7:09 a.m. ET, June 29, 2022

UK sets out further Russia sanctions and targets Putin's "inner circle"

From CNN's Benjamin Brown in London 

The United Kingdom announced further sanctions against Russian citizens and companies on Wednesday, including some described as being in Russian President Vladimir Putin's "inner circle." 

Among those sanctioned is Vladimir Potanin, described by the UK government as Russia's second-richest man, with an estimated net worth of nearly $16 billion, and a "key supporter of the Kremlin" accused of continuing "to amass wealth as he supports Putin's regime." 

Putin's cousin Anna Tsivileva has also been sanctioned. As president of the Russian coal mining company JSC Kolmar Group -- also sanctioned Tuesday -- the UK believes Tsivileva and her husband Sergey Tsivilev, the governor of the coal-rich Kemerovo region, have "significantly benefitted" from their relationship with Putin. 
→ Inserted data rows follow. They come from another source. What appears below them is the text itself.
(* ===== verification/Native.v ===== *)
(** * Native formatting: what the drivers need of [printf]

    The drivers call [printf(substr, v)] (or [fprintf(file, substr, v)]) with
    the text of one marker and exactly one argument.  [NativeFormat] states
    what the development assumes of that call: the text it writes, as a
    function of the directive and of the argument, and that a directive with
    an indirect width or precision ([*]) has undefined behaviour there, since
    [printf] then fetches an [int] before the value and only one argument was
    passed (C11 7.21.6.1).

    [plain_format] is an executable instance: it formats the integer,
    character and string conversions that have no flags, width or precision,
    and takes the text of every other directive from a parameter. *)

From Stdlib Require Import Ascii ZArith Lia.
From stdpp Require Import base tactics option list numbers strings pretty.
From S2P Require Import Prelude CString Types VaList.

(** ** Definitions *)

Class NativeFormat : Type := {
  native_format : list ascii → c_val → outcome (list ascii);
  native_terminates : ∀ d v, terminates (native_format d v);
  native_star : ∀ d v, "*"%char ∈ d → native_format d v ↯ BadFormat;
}.

(** The class of a directive that has no flags, width or precision. *)
Inductive plain_kind : Set := PSigned | PUnsigned | PChar | PString | POther.

Definition int_lengths : list (list ascii) :=
  lit <$> [""; "hh"; "h"; "l"; "ll"; "j"; "z"; "t"]%string.

(** The length modifier and the class of a directive [% length conv]. *)
Definition plain_kind_of (d : list ascii) : plain_kind * list ascii :=
  match d with
  | "%"%char :: rest =>
      match reverse rest with
      | c :: rlen =>
          let len := reverse rlen in
          if bool_decide (len ∈ int_lengths) && bool_decide (c ∈ lit "di") then (PSigned, len)
          else if bool_decide (len ∈ int_lengths) && bool_decide (c = "u"%char) then (PUnsigned, len)
          else if bool_decide (len = []) && bool_decide (c = "c"%char) then (PChar, len)
          else if bool_decide (len = []) && bool_decide (c = "s"%char) then (PString, len)
          else (POther, len)
      | [] => (POther, [])
      end
  | _ => (POther, [])
  end.

(** The conversions [hh] and [h] apply to the promoted argument. *)
Definition narrow_signed (len : list ascii) (z : Z) : Z :=
  if bool_decide (len = lit "hh") then swrap 8 z
  else if bool_decide (len = lit "h") then swrap 16 z
  else z.

Definition narrow_unsigned (len : list ascii) (z : Z) : Z :=
  if bool_decide (len = lit "hh") then (z mod 2 ^ 8)%Z
  else if bool_decide (len = lit "h") then (z mod 2 ^ 16)%Z
  else z.

Definition plain_format (other : list ascii → c_val → list ascii)
    (d : list ascii) (v : c_val) : outcome (list ascii) :=
  if bool_decide ("*"%char ∈ d) then Undef BadFormat
  else
    let '(k, len) := plain_kind_of d in
    match k, v with
    | PSigned, V_int _ z => Done (lit (pretty (narrow_signed len z)))
    | PUnsigned, V_int _ z => Done (lit (pretty (narrow_unsigned len z)))
    | PChar, V_int _ z => Done [ascii_of_N (Z.to_N (z mod 2 ^ 8))]
    | PString, V_str (Some buf) => Done (c_str buf)
    | PString, V_str None => Undef NullDeref
    | POther, _ => Done (other d v)
    | _, _ => Undef BadFormat
    end.

#[export] Program Instance plain_printf (other : list ascii → c_val → list ascii) :
    NativeFormat | 10 :=
  {| native_format := plain_format other |}.
Next Obligation.
  intros other d v. unfold plain_format. case_bool_decide; [done|].
  destruct (plain_kind_of d) as [[] len], v as [| | |[?|]| |]; done.
Qed.
Next Obligation. intros other d v Hd. unfold plain_format. by rewrite bool_decide_eq_true_2. Qed.

(** The instance used to run the drivers on concrete templates: directives
    outside the plain fragment print nothing. *)
Definition demo_printf : NativeFormat := plain_printf (λ _ _, []).

(** ** Facts *)

Lemma plain_format_d other t z : plain_format other (lit "%d") (V_int t z) ⇓ lit (pretty z).
Proof. done. Qed.

Lemma plain_format_s other s :
  no_nul s → plain_format other (lit "%s") (V_str (Some (cstr s))) ⇓ s.
Proof. intros Hs. unfold plain_format. simpl. by rewrite c_str_cstr. Qed.

#[export] Hint Resolve native_terminates : disp.
(** [display_vprint(format, args)] from a world with [o] on stdout and the
    slots [m]: the [int] returned and the final state.  [format] is [None]
    for a null pointer. *)
Definition display_vprint (format : option (list ascii)) (ap : va_list)
    (o : list ascii) (m : gmap loc Z) : outcome (Z * vstate) :=
  match format with
  | None => Done ((-1)%Z, vstart ap o m)
  | Some buf =>
      specs ← find_format_specifiers buf;
      st ← loop (vprint_iter buf specs) (vprint_fuel buf) (vstart ap o m);
      Done (Z.of_nat (fields st), st)
  end.

(** [display_vprintln] (495-501). *)
Definition display_vprintln (format : option (list ascii)) (ap : va_list)
    (o : list ascii) (m : gmap loc Z) : outcome (Z * vstate) :=
  '(result, st) ← display_vprint format ap o m;
  if negb (result =? -1)%Z then Done (result, putchar "010" st)
  else Done (result, st).

End Driver.

(** ** The state after a piece of the template *)

Lemma vstate_eq st st' :
  vp st = vp st' → spec_idx st = spec_idx st' → spec_count st = spec_count st' →
  struct_count st = struct_count st' → args st = args st' → out st = out st' →
  mem st = mem st' → st = st'.
Proof. destruct st, st'. simpl. by intros; subst. Qed.

Lemma advance_emit_cons c l st :
  advance (length l) (emit l (advance 1 (putchar c st))) = advance (S (length l)) (emit (c :: l) st).
Proof. apply vstate_eq; simpl; first [done|lia|by rewrite <- app_assoc]. Qed.

Lemma advance_0_emit_nil st : advance 0 (emit [] st) = st.
Proof. apply vstate_eq; simpl; first [done|lia|by rewrite app_nil_r]. Qed.

Section DriverFacts.
Context `{ArgModel} `{NativeFormat}.
Implicit Types (st : vstate) (e : format_spec_t) (specs : format_specs_array_t).

(** ** What each branch does to the state *)

Lemma print_arg_Done T e st st' :
  print_arg T e st ⇓ st' ↔
  ∃ v ap text, va_arg T (args st) ⇓ (v, ap)
    ∧ native_format (c_str (substr e)) v ⇓ text ∧ st' = emit text (with_args ap st).
Proof.
  unfold print_arg. rewrite bind_Done. split.
  - intros ([v ap] & Hv & (text & Ht & [= <-])%bind_Done). by exists v, ap, text.
  - intros (v & ap & text & Hv & Ht & ->). exists (v, ap). by rewrite Ht.
Qed.

Lemma write_count_Done T st st' :
  write_count T st ⇓ st' ↔
  ∃ v ap m, va_arg (T_ptr T) (args st) ⇓ (v, ap)
    ∧ store_count T v (Z.of_nat (fields st)) (mem st) ⇓ m
    ∧ st' = with_mem m (with_args ap st).
Proof.
  unfold write_count. rewrite bind_Done. split.
  - intros ([v ap] & Hv & (m & Hm & [= <-])%bind_Done). by exists v, ap, m.
  - intros (v & ap & m & Hv & Hm & ->). exists (v, ap). by rewrite Hm.
Qed.

(** A frame for the branches: what they leave alone, and in which direction
    they move the rest. *)
Definition frame st st' : Prop :=
  spec_idx st' = spec_idx st ∧ spec_count st' = spec_count st
  ∧ out st `prefix_of` out st' ∧ args st' `suffix_of` args st.

Lemma print_arg_frame T e st st' :
  print_arg T e st ⇓ st' → vp st' = vp st ∧ struct_count st' = struct_count st ∧ frame st st'.
Proof.
  intros (v & ap & text & [Hap _]%va_arg_Done & _ & ->)%print_arg_Done. unfold frame. simpl.
  rewrite Hap. split_and!; try done; [by apply prefix_app_r|by apply suffix_cons_r].
Qed.

Lemma write_count_frame T st st' :
  write_count T st ⇓ st' → vp st' = vp st ∧ struct_count st' = struct_count st ∧ frame st st'.
Proof.
  intros (v & ap & m & [Hap _]%va_arg_Done & _ & ->)%write_count_Done. unfold frame. simpl.
  rewrite Hap. split_and!; try done. by apply suffix_cons_r.
Qed.

Lemma vprint_switch_frame e st st' :
  vprint_switch e st ⇓ st' → vp st' = vp st ∧ struct_count st' = struct_count st ∧ frame st st'.
Proof.
  unfold vprint_switch.
  destruct (type e); first [apply print_arg_frame|apply write_count_frame|idtac].
  intros [= <-]. by unfold frame.
Qed.
(* ===== verification/Alloc.v ===== *)
(** * Allocation: the scanner and the driver on a heap

    [Scanner] and [Driver] take [malloc] and [realloc] to succeed and keep
    the cells of the array as values.  This file models the same functions
    on the heap of [Heap], whose allocator can fail: the two failure
    branches of [find_format_specifiers] (display.h 242-245 and 332-335),
    the local [count] next to [specs.count], the array as a block of cells
    that can be uninitialised, [format_specs_array_t_free] (169-174), and
    the two drivers with their reads of the cells and their release of the
    array.

    What the allocations of a scan leave is a [ledger]: the cells that were
    stored and the [shape] of the array.  A failed [malloc] drops the
    marker and leaves the array [Sound].  A failed [realloc] leaves a null
    array next to the local [count] that was already incremented: the array
    is [Bare] when no cell was stored, [Null] when [specs.count] is not 0,
    and [Holed], with cells that were never written, once a later marker is
    stored.  The scanner on the heap refines the scanner on values through
    the ledger of the cells of the markers it accepts, for every oracle. *)

From Stdlib Require Import Ascii ZArith Lia.
From stdpp Require Import base tactics option list numbers strings gmap.
From S2P Require Import Prelude CString Types Scanner VaList Native Driver FDriver.
From S2P Require Import StreamView Heap.

(** ** Definitions *)

(** The state of [find_format_specifiers]: [p], the local [count], the two
    fields of [specs], and the heap. *)
Record astate : Type := AState {
  a_p : nat;
  a_count : nat;
  a_data : ptr;
  a_specs_count : nat;
  a_heap : heap;
}.

(** The value of type [format_specs_array_t] the function returns. *)
Record aspecs : Type := ASpecs {
  as_data : ptr;
  as_count : nat;
}.

Definition a_goto (p : nat) (st : astate) (h : heap) : astate :=
  AState p (a_count st) (a_data st) (a_specs_count st) h.

(** The conversion was accepted (240-341): the copy of the marker, its
    type, the new cell. *)
Definition scan_accept_a (buf : list ascii) (st : astate) (start p : nat)
    (specifier : ascii) (length : list ascii) : outcome astate :=
  let '(sub, h) := malloc (Chars []) (a_heap st) in            (* 241 *)
  match sub with
  | None => Done (a_goto p st h)                               (* 242-245 *)
  | Some l =>
      text ← copy_substr buf start (p - start);                (* 247-248 *)
      let h := store l (Chars text) h in
      match resolve_type specifier length with
      | Some ty =>
          let count := S (a_count st) in                       (* 329 *)
          '(data, h) ← realloc (a_data st) count h;            (* 330-331 *)
          match data with
          | None =>                                            (* 332-335 *)
              h ← free sub h;
              Done (AState p count None (a_specs_count st) h)
          | Some _ =>                                          (* 336-338 *)
              h ← store_cell data (count - 1) (ACell sub ty) h;
              Done (AState p count data count h)
          end
      | None => h ← free sub h; Done (a_goto p st h)           (* 339-341 *)
      end
  end.

(** The marker that starts at [start] (189-341), with its allocations. *)
Definition scan_marker_a (buf : list ascii) (st : astate) (start : nat) : outcome astate :=
  p ← skip_flags buf (S start);
  p ← skip_width buf p;
  p ← skip_precision buf p;
  '(length, p) ← scan_length buf p;
  specifier ← char_at buf p;
  if is_specifier specifier then scan_accept_a buf st start (S p) specifier length
  else Done (a_goto p st (a_heap st)).
(* ===== verification/Desync.v ===== *)
(** * What the driver renders of any C string

    The driver does not read markers: at a [%] it takes the next cell of
    the scanner's array, renders it and moves on by the length of that
    cell's text (display.h 359-488).  [lex_item] is that dispatch without
    its effects, and [relex] the list of items it yields for a buffer and
    the markers the scanner kept: the driver's own reading.

    The theorem of this file holds for every C string: [display_vprint]
    renders its own reading, item by item, and then returns, or has the
    undefined behaviour of a read outside the string when the reading runs
    past the terminator.  Where the scanner dropped no marker it is the
    reading of [Parse.parse].  At the first dropped marker the two
    readings part: the driver renders the next kept marker there, or, when
    none is left, walks on over the text as it is. *)

From Stdlib Require Import Ascii ZArith Lia.
From stdpp Require Import base tactics option list numbers strings gmap.
From S2P Require Import Prelude CString Types Scanner VaList Native Driver.
From S2P Require Import FDriver StreamView.
From S2P Require Import Template Render ScannerRefine Parse Reading DriverRefine.

(** ** Definitions *)

(** The markers of a reading the scanner keeps. *)
Definition kept_markers (t : list item) : list marker :=
  omap (λ i, if i is Mark m then if is_specifier (m_conv m) then Some m else None else None) t.

(** What one iteration of the driver finds at an offset. *)
Inductive lexed : Type :=
| Item (i : item) (q : nat) (ms : list marker)  (* an item; the offset and the cells after it *)
| Stop                                          (* the terminator *)
| Past.                                         (* a read outside the buffer *)

(** The dispatch of one iteration (display.h 359-488), with the markers
    [ms] whose cells are left in the array. *)
Definition lex_item (buf : list ascii) (ms : list marker) (p : nat) : lexed :=
  match buf !! p with
  | None => Past
  | Some c =>
      if is_nul c then Stop
      else if (c =? "%")%char then
        match buf !! S p with
        | None => Past
        | Some c' =>
            if negb (c' =? "%")%char then
              match ms with
              | m :: ms' => Item (Mark m) (p + strlen (substr (marker_cell m))) ms'
              | [] => Item (Lit c) (p + 1) ms
              end
            else Item Percent (p + 2) ms
        end
      else if (c =? "{")%char then
        match buf !! S p with
        | None => Past
        | Some c' =>
            if (c' =? "}")%char then Item Braces (p + 2) ms else Item (Lit c) (p + 1) ms
        end
      else Item (Lit c) (p + 1) ms
  end.

(** The driver's reading from offset [p], and whether it ends on the
    terminator. *)
Fixpoint relex (buf : list ascii) (ms : list marker) (fuel p : nat) : list item * bool :=
  match fuel with
  | 0 => ([], false)
  | S k =>
      match lex_item buf ms p with
      | Item i q ms' => prod_map (cons i) id (relex buf ms' k q)
      | Stop => ([], true)
      | Past => ([], false)
      end
  end.

(** A text in which no [%] starts a marker: [%%], [{}] and characters. *)
Fixpoint plain_items (s : list ascii) : list item :=
  match s with
  | [] => []
  | c :: r =>
      match r with
      | c' :: r' =>
          if (c =? "%")%char && (c' =? "%")%char then Percent :: plain_items r'
          else if (c =? "{")%char && (c' =? "}")%char then Braces :: plain_items r'
          else Lit c :: plain_items r
      | [] => [Lit c]
      end
  end.

(** The driver's reading of a C string: that of its buffer with the markers
    the scanner keeps of the reader's reading. *)
Definition driver_reading (s : list ascii) : outcome (list item * bool) :=
  t ← parse (cstr s);
  Done (relex (cstr s) (kept_markers t) (S (S (length s))) 0).

(** What a call does with a reading: it renders the items and returns the
    number of fields, or reads outside the string after them. *)
Definition render_reading `{ArgModel} `{NativeFormat} (r : list item * bool)
    (ap : va_list) (o : list ascii) (m : gmap loc Z) : outcome (Z * vstate) :=
  w ← render r.1 (wstart ap o m);
  if r.2 then Done (Z.of_nat (w_fields w), final r.1 w) else Undef OobRead.

(** ** The cells of the kept markers *)

Lemma markers_kept t : markers (kept t) = marker_cell <$> kept_markers t.
Proof.
  induction t as [|[c| | |m] t IH]; simpl; try done.
  destruct (is_specifier (m_conv m)); simpl; [by f_equal|done].
Qed.

Lemma kept_markers_app t1 t2 : kept_markers (t1 ++ t2) = kept_markers t1 ++ kept_markers t2.
Proof. apply omap_app. Qed.

Lemma kept_markers_item i t : kept_markers (i :: t) = kept_markers [i] ++ kept_markers t.
Proof. apply (kept_markers_app [i]). Qed.

(** ** One iteration *)

Section Lex.
Context `{ArgModel} `{NativeFormat}.
Context (buf : list ascii) (specs : format_specs_array_t) (Hspecs : specs_wf specs).

Lemma lex_item_at ms pre p i q ms' :
  data specs = pre ++ (marker_cell <$> ms) → Forall (λ m, no_nul (marker_text m)) ms →
  lex_item buf ms p = Item i q ms' →
  item_at buf specs p (length pre) i ∧ q = p + length (item_text i)
  ∧ ms = (if i is Mark m then [m] else []) ++ ms'.
Proof using Hspecs.
  intros Hd Hms. unfold lex_item. destruct (buf !! p) as [c|] eqn:Hc; [|done].
  destruct (is_nul c) eqn:Hnul; [done|]. apply is_nul_false in Hnul.
  destruct (Ascii.eqb_spec c "%") as [->|Hpc].
  - destruct (buf !! S p) as [x|] eqn:Hx; [|done].
    destruct (Ascii.eqb_spec x "%") as [->|Hne]; simpl; [by intros [= <- <- <-]|].
    unfold specs_wf in Hspecs. destruct Hms as [|m ms Hm _]; intros [= <- <- <-]; simpl.
    + rewrite Hspecs, Hd, app_nil_r. split_and!; try done. intros _. split; [by exists x|done].
    + rewrite (strlen_cstr _ Hm). split_and!; try done; [by exists x| |].
      * rewrite Hspecs, Hd, length_app. simpl. lia.
      * rewrite Hd. by apply list_lookup_middle.
  - destruct (Ascii.eqb_spec c "{") as [->|Hbr]; [|intros [= <- <- <-]; by split_and!].
    destruct (buf !! S p) as [x|] eqn:Hx; [|done].
    destruct (Ascii.eqb_spec x "}") as [->|Hne]; intros [= <- <- <-]; simpl; [done|].
    split_and!; try done. intros _. by exists x.
Qed.

Lemma item_at_inside p idx i : item_at buf specs p idx i → p < length buf.
Proof. destruct i; simpl; intros [?%lookup_lt_Some _]; done. Qed.

Lemma lex_item_stop ms p idx w :
  lex_item buf ms p = Stop → vprint_iter buf specs (conc p idx w) ⇓ inr (conc p idx w).
Proof.
  unfold lex_item, vprint_iter, char_at. simpl. destruct (buf !! p) as [c|]; [|done].
  simpl. destruct (is_nul c); [done|]. repeat case_match; done.
Qed.

Lemma lex_item_past ms p idx w :
  lex_item buf ms p = Past → vprint_iter buf specs (conc p idx w) ↯ OobRead.
Proof.
  unfold lex_item, vprint_iter, char_at. simpl. destruct (buf !! p) as [c|]; [|done].
  simpl. destruct (is_nul c); [done|].
  destruct (c =? "%")%char; [by destruct (buf !! S p); [repeat case_match|]|].
  destruct (c =? "{")%char; [|done]. by destruct (buf !! S p); [repeat case_match|].
Qed.

#[local] Arguments markers : simpl never.

(** The loop renders the driver's reading of the buffer: item by item,
    then it ends on the terminator or reads outside the buffer. *)
Lemma vprint_run_relex : ∀ k ms pre p w fuel,
  data specs = pre ++ (marker_cell <$> ms) → Forall (λ m, no_nul (marker_text m)) ms →
  length buf - p < k → length (relex buf ms k p).1 < fuel →
  loop (vprint_iter buf specs) fuel (conc p (length pre) w)
  = w' ← render (relex buf ms k p).1 w;
    if (relex buf ms k p).2
    then Done (conc (p + length (template_text (relex buf ms k p).1))
                 (length pre + length (markers (relex buf ms k p).1)) w')
    else Undef OobRead.
Proof using Hspecs.
  induction k as [|k IH]; intros ms pre p w [|fuel] Hd Hms Hk Hf; try (simpl in *; lia).
  rewrite loop_S. simpl in Hf |- *. destruct (lex_item buf ms p) as [i q ms'| |] eqn:Hi.
  - destruct (lex_item_at _ _ _ _ _ _ Hd Hms Hi) as (Hat & -> & ->).
    rewrite (vprint_iter_at _ _ _ _ _ _ Hat). pose proof (item_text_length i).
    pose proof (item_at_inside _ _ _ Hat).
    destruct (relex buf ms' k _) as [t e] eqn:Hr. simpl in Hf |- *.
    destruct (render_item i w) as [w1| |]; simpl; [|done..].
    replace (length pre + length (markers [i])) with (length (pre ++ markers [i]))
      by by rewrite length_app.
    rewrite (IH ms' (pre ++ markers [i]) _ w1 fuel), Hr; [simpl| | |lia|rewrite Hr; simpl; lia].
    + rewrite template_text_cons, (markers_item i t), !length_app, !Nat.add_assoc. done.
    + rewrite Hd, <- app_assoc. by destruct i.
    + destruct i; try done. by apply Forall_cons in Hms as [_ ?].
  - simpl. by rewrite (lex_item_stop _ _ _ _ Hi), !Nat.add_0_r.
  - simpl. by rewrite (lex_item_past _ _ _ _ Hi).
Qed.

End Lex.

(** ** The driver's reading does not depend on the fuel *)

Lemma lex_item_advances buf ms p i q ms' : lex_item buf ms p = Item i q ms' → p < q.
Proof.
  unfold lex_item. intros Hi. repeat case_match; simplify_eq; try lia.
  unfold marker_cell, strlen, cstr, marker_text. simpl. lia.
Qed.

Lemma lex_item_inside buf ms p i q ms' : lex_item buf ms p = Item i q ms' → p < length buf.
Proof.
  unfold lex_item. destruct (buf !! p) eqn:Hp; [|done]. by apply lookup_lt_Some in Hp.
Qed.

Lemma relex_Item buf ms k p i q ms' :
  lex_item buf ms p = Item i q ms' →
  relex buf ms (S k) p = prod_map (cons i) id (relex buf ms' k q).
Proof. simpl. by intros ->. Qed.

Lemma relex_fuel buf : ∀ k k' ms p,
  length buf - p < k → length buf - p < k' → relex buf ms k p = relex buf ms k' p.
Proof.
  induction k as [|k IH]; intros [|k'] ms p Hk Hk'; try lia. simpl.
  destruct (lex_item buf ms p) as [i q ms'| |] eqn:Hi; [|done..].
  pose proof (lex_item_advances _ _ _ _ _ _ Hi). pose proof (lex_item_inside _ _ _ _ _ _ Hi).
  rewrite (IH k'); [done|lia..].
Qed.

(** ** The driver's reading and the reader's *)

Section Readings.
Context (s : list ascii) (Hs : no_nul s).

(** On an item that is read and kept the driver's dispatch agrees with
    the reader. *)
Lemma lex_item_read p c i q ms :
  cstr s !! p = Some c → c ≠ NUL → parse_item (cstr s) p c ⇓ (i, q) → q ≤ length s →
  keeps i = true → lex_item (cstr s) (kept_markers [i] ++ ms) p = Item i q ms.
Proof using Hs.
  intros Hc Hnul Hi Hq Hk. destruct (cstr_lookup_next s _ _ Hc Hnul) as [x Hx].
  destruct (seg_item _ _ _ _ _ Hi Hc) as [Hat Hlen]; [by intros j Hj; eapply cstr_inside|].
  apply parse_item_inv in Hi. unfold lex_item. rewrite Hc, Hx.
  apply is_nul_false in Hnul as ->. destruct i as [a| | |m]; simpl in *.
  - destruct Hi as (-> & -> & ->%Ascii.eqb_neq & Hbr). rewrite Nat.add_1_r.
    destruct (Ascii.eqb_spec c "{") as [->|]; [|done].
    by destruct (Ascii.eqb_spec x "}") as [->|]; [destruct Hbr|].
  - destruct Hi as (-> & Hx' & ->). rewrite Hx' in Hx. by injection Hx as <-.
  - destruct Hi as (-> & Hx' & ->). rewrite Hx' in Hx. by injection Hx as <-.
  - destruct Hi as (-> & (y & Hy & Hne%Ascii.eqb_neq) & _). rewrite Hy in Hx.
    injection Hx as <-. rewrite Hk, Hne. simpl. rewrite strlen_cstr, Hlen; [done|].
    apply (has_at_cstr_no_nul s Hs p); [done|simpl; lia].
Qed.

(** Up to the first marker the scanner drops, the driver reads what the
    reader read. *)
Lemma relex_reading t1 : ∀ t2 k fuel p,
  parse_from (cstr s) k p ⇓ t1 ++ t2 → clean t1 → length (cstr s) - p < fuel →
  relex (cstr s) (kept_markers (t1 ++ t2)) fuel p
  = prod_map (t1 ++.) id
      (relex (cstr s) (kept_markers t2) fuel (p + length (template_text t1))).
Proof using Hs.
  induction t1 as [|i t1 IH]; intros t2 k fuel p Ht Hcl Hf.
  { simpl. rewrite Nat.add_0_r. by destruct (relex _ _ _ _). }
  apply parse_from_cons in Ht as (c & q & k' & -> & Hc & Hnul & Hi & Ht).
  apply Forall_cons in Hcl as [Hk Hcl]. pose proof (parse_from_inside _ _ _ _ Ht) as Hq.
  pose proof (parse_item_advances _ _ _ _ _ Hi). rewrite length_cstr in Hq, Hf.
  assert (q ≤ length s) as Hq' by lia. destruct fuel as [|f]; [lia|].
  pose proof (lex_item_read p c i q (kept_markers (t1 ++ t2)) Hc Hnul Hi Hq' Hk) as Hlex.
  rewrite <- kept_markers_item in Hlex. rewrite <- app_comm_cons, (relex_Item _ _ _ _ _ _ _ Hlex).
  destruct (seg_item _ _ _ _ _ Hi Hc) as [_ ->]; [intros j Hj; by apply (cstr_inside s Hs p q)|].
  rewrite (relex_fuel _ f (S f)), (IH t2 k') by (rewrite ?length_cstr; done || lia).
  rewrite template_text_cons, length_app, Nat.add_assoc.
  by destruct (relex _ (kept_markers t2) _ _).
Qed.

Lemma relex_end ms fuel : relex (cstr s) ms (S fuel) (length s) = ([], true).
Proof.
  simpl. unfold lex_item. by rewrite (proj1 (char_at_Done _ _ _) (char_at_cstr_end s)).
Qed.

End Readings.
The UK's latest sanctions also target Russian citizens and companies for their alleged involvement in supporting the Assad regime in Syria, a key Russian ally in the Middle East. 

"As long as Putin continues his abhorrent assault on Ukraine, we will use sanctions to weaken the Russian war machine. Today's sanctions show that nothing and no one is off the table, including Putin's inner circle," a UK government spokesperson said. 

Working together with international allies, the government said it would introduce measures to prevent Russia from using UK trusts services used to manage assets of others. 

The British government says it has sanctioned more than 1,000 people and more than 120 businesses since Russia invaded Ukraine in late February.